Task details:
Your answer should be the lines below from the one with "(** * Referral, reward" to the one with "- The relational", both included, given again exactly and with nothing added.

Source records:
+ + + +
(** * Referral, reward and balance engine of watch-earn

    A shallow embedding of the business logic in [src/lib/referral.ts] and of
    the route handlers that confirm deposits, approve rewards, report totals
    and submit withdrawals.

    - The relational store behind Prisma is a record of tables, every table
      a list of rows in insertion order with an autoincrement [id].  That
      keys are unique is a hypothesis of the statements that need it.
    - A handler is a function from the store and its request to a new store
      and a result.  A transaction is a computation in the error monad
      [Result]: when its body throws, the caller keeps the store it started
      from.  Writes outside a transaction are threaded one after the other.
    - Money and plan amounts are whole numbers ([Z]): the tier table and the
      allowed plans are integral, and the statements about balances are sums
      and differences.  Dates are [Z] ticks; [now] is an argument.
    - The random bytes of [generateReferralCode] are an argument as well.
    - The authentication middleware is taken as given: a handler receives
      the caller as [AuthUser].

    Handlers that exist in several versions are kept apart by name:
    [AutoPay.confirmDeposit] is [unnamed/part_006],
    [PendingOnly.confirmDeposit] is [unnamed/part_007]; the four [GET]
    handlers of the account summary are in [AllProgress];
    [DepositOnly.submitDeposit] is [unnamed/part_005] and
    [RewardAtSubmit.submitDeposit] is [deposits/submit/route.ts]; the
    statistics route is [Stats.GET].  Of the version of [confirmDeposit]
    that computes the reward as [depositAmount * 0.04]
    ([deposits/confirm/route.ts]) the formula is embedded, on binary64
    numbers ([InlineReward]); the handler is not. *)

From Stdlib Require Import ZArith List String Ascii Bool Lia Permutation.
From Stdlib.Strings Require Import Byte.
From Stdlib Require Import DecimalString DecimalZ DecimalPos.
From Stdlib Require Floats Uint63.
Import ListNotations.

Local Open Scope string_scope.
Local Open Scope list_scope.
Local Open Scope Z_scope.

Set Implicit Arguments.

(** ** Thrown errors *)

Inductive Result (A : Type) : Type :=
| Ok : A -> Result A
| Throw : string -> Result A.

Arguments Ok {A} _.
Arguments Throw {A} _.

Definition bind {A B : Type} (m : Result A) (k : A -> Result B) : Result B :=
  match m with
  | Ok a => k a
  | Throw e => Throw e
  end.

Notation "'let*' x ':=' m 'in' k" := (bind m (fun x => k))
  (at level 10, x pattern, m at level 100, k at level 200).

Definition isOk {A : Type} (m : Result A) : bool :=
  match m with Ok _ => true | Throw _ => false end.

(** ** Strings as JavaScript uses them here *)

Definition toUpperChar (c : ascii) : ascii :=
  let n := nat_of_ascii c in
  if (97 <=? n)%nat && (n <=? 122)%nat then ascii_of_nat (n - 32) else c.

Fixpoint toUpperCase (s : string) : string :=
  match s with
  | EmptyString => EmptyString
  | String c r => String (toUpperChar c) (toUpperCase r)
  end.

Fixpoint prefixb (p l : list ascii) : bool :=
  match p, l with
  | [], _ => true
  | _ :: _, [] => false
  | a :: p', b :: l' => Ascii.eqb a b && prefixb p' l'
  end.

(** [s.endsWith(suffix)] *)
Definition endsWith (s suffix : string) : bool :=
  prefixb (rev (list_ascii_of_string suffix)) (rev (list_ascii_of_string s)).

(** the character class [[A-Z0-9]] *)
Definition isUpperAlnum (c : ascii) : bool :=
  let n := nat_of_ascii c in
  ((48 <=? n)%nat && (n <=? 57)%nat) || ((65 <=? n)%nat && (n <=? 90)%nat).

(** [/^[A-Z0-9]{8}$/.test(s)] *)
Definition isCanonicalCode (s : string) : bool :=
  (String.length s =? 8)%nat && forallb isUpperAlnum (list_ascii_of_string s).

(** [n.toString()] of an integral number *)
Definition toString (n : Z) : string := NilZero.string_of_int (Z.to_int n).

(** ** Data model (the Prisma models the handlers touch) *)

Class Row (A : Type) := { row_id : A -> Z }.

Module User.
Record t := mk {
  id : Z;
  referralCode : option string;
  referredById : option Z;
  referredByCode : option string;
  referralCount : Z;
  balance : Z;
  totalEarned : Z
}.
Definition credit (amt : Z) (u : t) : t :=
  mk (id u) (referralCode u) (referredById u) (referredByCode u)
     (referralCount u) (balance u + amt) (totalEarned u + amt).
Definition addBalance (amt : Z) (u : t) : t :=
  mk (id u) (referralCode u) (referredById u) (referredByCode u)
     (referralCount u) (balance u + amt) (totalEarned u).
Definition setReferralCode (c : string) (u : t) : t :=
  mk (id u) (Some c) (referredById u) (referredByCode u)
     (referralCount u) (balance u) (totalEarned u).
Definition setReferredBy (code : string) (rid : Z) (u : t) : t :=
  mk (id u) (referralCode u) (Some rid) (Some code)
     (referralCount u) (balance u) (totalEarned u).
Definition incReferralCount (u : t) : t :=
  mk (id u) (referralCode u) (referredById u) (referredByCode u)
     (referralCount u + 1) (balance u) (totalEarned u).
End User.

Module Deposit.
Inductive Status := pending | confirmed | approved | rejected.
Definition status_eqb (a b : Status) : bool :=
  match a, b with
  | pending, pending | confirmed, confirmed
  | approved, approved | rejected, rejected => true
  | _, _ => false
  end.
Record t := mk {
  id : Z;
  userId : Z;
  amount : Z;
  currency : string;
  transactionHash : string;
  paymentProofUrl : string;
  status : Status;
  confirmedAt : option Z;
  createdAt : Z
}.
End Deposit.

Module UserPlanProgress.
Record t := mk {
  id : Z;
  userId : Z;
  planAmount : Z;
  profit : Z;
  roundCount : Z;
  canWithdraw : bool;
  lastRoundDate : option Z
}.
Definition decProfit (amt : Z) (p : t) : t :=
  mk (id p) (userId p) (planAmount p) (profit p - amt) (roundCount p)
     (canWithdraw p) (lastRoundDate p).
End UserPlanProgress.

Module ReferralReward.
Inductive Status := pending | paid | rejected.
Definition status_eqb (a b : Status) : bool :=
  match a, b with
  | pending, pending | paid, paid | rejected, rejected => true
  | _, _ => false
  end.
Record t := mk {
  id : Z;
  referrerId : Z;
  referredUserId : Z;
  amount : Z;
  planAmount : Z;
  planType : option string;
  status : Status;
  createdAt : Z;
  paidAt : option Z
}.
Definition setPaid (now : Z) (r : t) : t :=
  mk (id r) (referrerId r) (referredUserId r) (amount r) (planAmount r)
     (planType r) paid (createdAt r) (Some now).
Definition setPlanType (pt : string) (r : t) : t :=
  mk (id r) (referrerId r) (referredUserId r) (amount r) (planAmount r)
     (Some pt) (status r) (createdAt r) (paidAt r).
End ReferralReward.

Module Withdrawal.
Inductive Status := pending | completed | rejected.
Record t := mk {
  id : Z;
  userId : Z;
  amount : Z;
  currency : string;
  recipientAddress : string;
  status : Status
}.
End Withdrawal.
+ + + +
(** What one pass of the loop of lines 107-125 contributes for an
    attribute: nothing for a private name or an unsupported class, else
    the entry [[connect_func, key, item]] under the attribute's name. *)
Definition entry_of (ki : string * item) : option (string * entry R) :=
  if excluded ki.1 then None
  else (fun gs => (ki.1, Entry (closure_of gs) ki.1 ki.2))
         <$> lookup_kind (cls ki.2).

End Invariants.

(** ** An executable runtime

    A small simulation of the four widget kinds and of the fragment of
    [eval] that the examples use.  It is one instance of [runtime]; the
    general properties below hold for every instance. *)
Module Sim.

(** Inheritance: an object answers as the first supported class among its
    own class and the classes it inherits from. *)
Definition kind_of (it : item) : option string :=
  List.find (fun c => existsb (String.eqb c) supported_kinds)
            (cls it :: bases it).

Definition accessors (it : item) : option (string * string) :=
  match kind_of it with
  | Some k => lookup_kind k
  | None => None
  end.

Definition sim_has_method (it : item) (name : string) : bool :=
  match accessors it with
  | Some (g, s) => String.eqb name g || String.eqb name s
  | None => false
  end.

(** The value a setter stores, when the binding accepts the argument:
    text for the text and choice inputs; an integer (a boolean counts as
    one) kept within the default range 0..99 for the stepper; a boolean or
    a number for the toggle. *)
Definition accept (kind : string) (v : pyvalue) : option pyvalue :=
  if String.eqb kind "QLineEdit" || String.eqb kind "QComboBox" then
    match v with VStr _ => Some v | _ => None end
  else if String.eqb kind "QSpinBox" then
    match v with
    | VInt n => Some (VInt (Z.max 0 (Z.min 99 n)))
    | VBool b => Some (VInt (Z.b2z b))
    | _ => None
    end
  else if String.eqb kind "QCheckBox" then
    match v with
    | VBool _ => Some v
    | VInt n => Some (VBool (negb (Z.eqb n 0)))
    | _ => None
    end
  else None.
+ + + +
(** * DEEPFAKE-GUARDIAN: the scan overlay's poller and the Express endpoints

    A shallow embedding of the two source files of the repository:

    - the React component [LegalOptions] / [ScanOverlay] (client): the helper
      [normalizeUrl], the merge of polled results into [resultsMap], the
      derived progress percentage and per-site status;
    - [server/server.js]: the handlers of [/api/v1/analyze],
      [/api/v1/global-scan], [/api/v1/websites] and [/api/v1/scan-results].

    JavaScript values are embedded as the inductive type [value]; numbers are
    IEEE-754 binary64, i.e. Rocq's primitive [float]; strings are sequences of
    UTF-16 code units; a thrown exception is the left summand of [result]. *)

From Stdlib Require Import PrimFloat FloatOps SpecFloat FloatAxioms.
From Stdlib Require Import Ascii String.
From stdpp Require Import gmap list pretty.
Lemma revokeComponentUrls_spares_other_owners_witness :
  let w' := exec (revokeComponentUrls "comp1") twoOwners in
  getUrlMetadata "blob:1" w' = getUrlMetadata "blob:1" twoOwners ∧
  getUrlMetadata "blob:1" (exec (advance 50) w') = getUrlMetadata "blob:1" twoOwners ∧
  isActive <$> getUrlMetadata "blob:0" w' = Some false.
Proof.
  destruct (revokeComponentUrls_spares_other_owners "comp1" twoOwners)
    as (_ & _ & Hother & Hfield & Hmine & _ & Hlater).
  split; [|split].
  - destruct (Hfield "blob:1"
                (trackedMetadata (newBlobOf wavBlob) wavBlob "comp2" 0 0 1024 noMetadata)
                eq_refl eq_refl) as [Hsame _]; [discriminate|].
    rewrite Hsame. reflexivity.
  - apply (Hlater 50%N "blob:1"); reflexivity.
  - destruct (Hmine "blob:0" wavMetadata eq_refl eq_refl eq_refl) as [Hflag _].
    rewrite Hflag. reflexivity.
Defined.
+ + + +
Response:
(** * Referral, reward and balance engine of watch-earn

    A shallow embedding of the business logic in [src/lib/referral.ts] and of
    the route handlers that confirm deposits, approve rewards, report totals
    and submit withdrawals.

    - The relational store behind Prisma is a record of tables, every table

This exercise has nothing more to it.